■ **Exercise details**:
The lines you need are those holding the word "Record"; pull them from the material.

"""

(* ===== verification/CfiSpec.v ===== *)
(** * Call frame information: the specification

    The instructions of call frame information as data, how they are encoded in a
    section, and what they mean: a table whose rows say, for an interval of
    addresses, how the frame address and the registers of the caller are found
    (DWARF, section 6.4.1). *)

From S2P Require Import Prelude ByteSource DwarfIo DwarfCfi.

(** ** Rules *)

Inductive rule :=
| Undefined
| SameValue
| Offset (n : Z)
| ValOffset (n : Z)
| Register (r : Z)
| Expression (e : bytes)
| ValExpression (e : bytes).

#[export] Instance rule_eq_dec : EqDecision rule.
Proof. solve_decision. Defined.

Inductive cfa :=
| NoCfa
| CfaOffset (r n : Z)
| CfaExpression (e : bytes).

Record row := {
  row_cfa : cfa;
  row_rule : Z -> rule;
}.

Definition set_rule_of (n : Z) (x : rule) (w : row) : row :=
  {| row_cfa := row_cfa w; row_rule := fun m => if m =? n then x else row_rule w m |}.
Definition set_cfa_of (c : cfa) (w : row) : row := {| row_cfa := c; row_rule := row_rule w |}.

(** ** Instructions

    [short]: the register is in the code of the operation.  [IAdvance k n]: the
    operand has [k] bytes, none when it is in the code. *)
Inductive instr :=
| INop
| IAdvance (k : nat) (n : Z)
| IOffset (short : bool) (r n : Z)
| IOffsetSf (r n : Z)
| INegOffset (r n : Z)
| IValOffset (r n : Z)
| IValOffsetSf (r n : Z)
| IRestore (short : bool) (r : Z)
| IUndefined (r : Z)
| ISameValue (r : Z)
| IRegister (r r' : Z)
| IExpression (r : Z) (e : bytes)
| IValExpression (r : Z) (e : bytes)
| IRemember
| IRestoreState
| IDefCfa (r n : Z)
| IDefCfaSf (r n : Z)
| IDefCfaRegister (r : Z)
| IDefCfaOffset (n : Z)
| IDefCfaOffsetSf (n : Z)
| IDefCfaExpression (e : bytes)
| IArgsSize (n : Z).

Definition block (e : bytes) : bytes := uleb128 (zlen e) ++ e.

Definition encode (be : bool) (i : instr) : bytes :=
  match i with
  | INop => [0]
  | IAdvance 0 n => [64 + n]
  | IAdvance 1 n => 2 :: number be 1 n
  | IAdvance 2 n => 3 :: number be 2 n
  | IAdvance _ n => 4 :: number be 4 n
  | IOffset true r n => (128 + r) :: uleb128 n
  | IOffset false r n => 5 :: uleb128 r ++ uleb128 n
  | IOffsetSf r n => 17 :: uleb128 r ++ sleb128 n
  | INegOffset r n => 47 :: uleb128 r ++ sleb128 n
  | IValOffset r n => 20 :: uleb128 r ++ uleb128 n
  | IValOffsetSf r n => 21 :: uleb128 r ++ sleb128 n
  | IRestore true r => [192 + r]
  | IRestore false r => 6 :: uleb128 r
  | IUndefined r => 7 :: uleb128 r
  | ISameValue r => 8 :: uleb128 r
  | IRegister r r' => 9 :: uleb128 r ++ uleb128 r'
  | IExpression r e => 16 :: uleb128 r ++ block e
  | IValExpression r e => 22 :: uleb128 r ++ block e
  | IRemember => [10]
  | IRestoreState => [11]
  | IDefCfa r n => 12 :: uleb128 r ++ uleb128 n
  | IDefCfaSf r n => 18 :: uleb128 r ++ sleb128 n
  | IDefCfaRegister r => 13 :: uleb128 r
  | IDefCfaOffset n => 14 :: uleb128 n
  | IDefCfaOffsetSf n => 19 :: sleb128 n
  | IDefCfaExpression e => 15 :: block e
  | IArgsSize n => 46 :: uleb128 n
  end.

Definition encode_all (be : bool) (p : list instr) : bytes := mjoin (map (encode be) p).

(** Operands that can be encoded and that make sense: factored offsets and
    advances do not overflow. *)
Section wf.
Context (ca da : Z).

Definition fits_u (w n : Z) : bool := (0 <=? n) && (n <? 2 ^ w).
Definition fits (w n : Z) : bool := (- 2 ^ (w - 1) <=? n) && (n <? 2 ^ (w - 1)).
Definition reg_ok (short : bool) (r : Z) : bool := fits_u (if short then 6 else 31) r.
Definition offset_u (n : Z) : bool := fits_u 32 n && fits 32 (n * da).
Definition offset_s (n : Z) : bool := fits 32 n && fits 32 (n * da).
Definition block_ok (e : bytes) : bool := forallb (fun b => (0 <=? b) && (b <? 256)) e && fits_u 31 (zlen e).

Definition instr_ok (i : instr) : bool :=
  match i with
  | INop | IRemember | IRestoreState => true
  | IAdvance k n =>
      fits_u (match k with 0%nat => 6 | _ => 8 * Z.of_nat k end) n && bool_decide (k ∈ [0; 1; 2; 4]%nat) && fits_u 32 (n * ca)
  | IOffset short r n => reg_ok short r && offset_u n
  | IOffsetSf r n | IValOffsetSf r n => reg_ok false r && offset_s n
  | INegOffset r n => reg_ok false r && offset_s n && fits 32 (- n) && fits 32 (- n * da)
  | IValOffset r n => reg_ok false r && offset_u n
  | IRestore short r => reg_ok short r
  | IUndefined r | ISameValue r => reg_ok false r
  | IRegister r r' => reg_ok false r && reg_ok false r'
  | IExpression r e | IValExpression r e => reg_ok false r && block_ok e
  | IDefCfa r n => reg_ok false r && fits_u 31 n
  | IDefCfaSf r n => reg_ok false r && offset_s n
  | IDefCfaRegister r => reg_ok false r
  | IDefCfaOffset n => fits_u 31 n
  | IDefCfaOffsetSf n => offset_s n
  | IDefCfaExpression e => block_ok e
  | IArgsSize n => fits_u 32 n
  end.

(** ** Meaning *)

(** The current row, and the rows that have been remembered. *)
Record cstate := {
  cs_row : row;
  cs_stack : list row;
}.

Definition on_row (f : row -> row) (s : cstate) : option cstate :=
  Some {| cs_row := f (cs_row s); cs_stack := cs_stack s |}.

(** The effect of an instruction on the row; [initial] is the row of the CIE.
    The offset or the register of the frame address can only be changed when it
    has both, and a row can only be restored when there is one. *)
Definition step_row (initial : row) (i : instr) (s : cstate) : option cstate :=
  match i with
  | INop | IAdvance _ _ | IArgsSize _ => Some s
  | IOffset _ r n | IOffsetSf r n => on_row (set_rule_of r (Offset (n * da))) s
  | INegOffset r n => on_row (set_rule_of r (Offset (- n * da))) s
  | IValOffset r n | IValOffsetSf r n => on_row (set_rule_of r (ValOffset (n * da))) s
  | IRestore _ r => on_row (set_rule_of r (row_rule initial r)) s
  | IUndefined r => on_row (set_rule_of r Undefined) s
  | ISameValue r => on_row (set_rule_of r SameValue) s
  | IRegister r r' => on_row (set_rule_of r (Register r')) s
  | IExpression r e => on_row (set_rule_of r (Expression e)) s
  | IValExpression r e => on_row (set_rule_of r (ValExpression e)) s
  | IRemember => Some {| cs_row := cs_row s; cs_stack := cs_row s :: cs_stack s |}
  | IRestoreState =>
      match cs_stack s with
      | [] => None
      | w :: l => Some {| cs_row := w; cs_stack := l |}
      end
  | IDefCfa r n => on_row (set_cfa_of (CfaOffset r n)) s
  | IDefCfaSf r n => on_row (set_cfa_of (CfaOffset r (n * da))) s
  | IDefCfaRegister r =>
      match row_cfa (cs_row s) with CfaOffset _ n => on_row (set_cfa_of (CfaOffset r n)) s | _ => None end
  | IDefCfaOffset n =>
      match row_cfa (cs_row s) with CfaOffset r _ => on_row (set_cfa_of (CfaOffset r n)) s | _ => None end
  | IDefCfaOffsetSf n =>
      match row_cfa (cs_row s) with CfaOffset r _ => on_row (set_cfa_of (CfaOffset r (n * da))) s | _ => None end
  | IDefCfaExpression e => on_row (set_cfa_of (CfaExpression e)) s
  end.

Definition step_loc (i : instr) : Z := match i with IAdvance _ n => n * ca | _ => 0 end.

Fixpoint run_rows (initial : row) (p : list instr) (s : cstate) : option cstate :=
  match p with
  | [] => Some s
  | i :: p => s ← step_row initial i s; run_rows initial p s
  end.

(** A line of the table: the row holds for the addresses from [ln_start] up to
    [ln_end]. *)
Record line := {
  ln_start : Z;
  ln_end : Z;
  ln_row : row;
}.

(** The table of a function that ends at [limit]: an instruction that advances the
    location ends a line. *)
Fixpoint table (initial : row) (p : list instr) (loc limit : Z) (s : cstate) : option (list line) :=
  match p with
  | [] => Some [{| ln_start := loc; ln_end := limit; ln_row := cs_row s |}]
  | i :: p =>
      s' ← step_row initial i s;
      l ← table initial p (loc + step_loc i) limit s';
      Some (match i with
            | IAdvance _ _ => {| ln_start := loc; ln_end := loc + step_loc i; ln_row := cs_row s |} :: l
            | _ => l
            end)
  end.

(** Where the instructions leave the location. *)
Definition last_loc (p : list instr) (loc : Z) : Z := fold_left (fun loc i => loc + step_loc i) p loc.
End wf.

(** ** The initial row *)

(** The rule that the architecture implies. *)
Definition implied (machine rar n : Z) : rule :=
  let r := implied_rule machine rar n in
  if rr_rule r =? RULE_SAME_VALUE then SameValue
  else if rr_rule r =? RULE_VAL_OFFSET then ValOffset 0
  else if rr_rule r =? RULE_REGISTER then Register (rr_offset r)
  else Undefined.

Definition start_row (machine rar : Z) : row := {| row_cfa := NoCfa; row_rule := implied machine rar |}.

"""

■ **Exercise response**:
Record row := {
Record cstate := {
Record line := {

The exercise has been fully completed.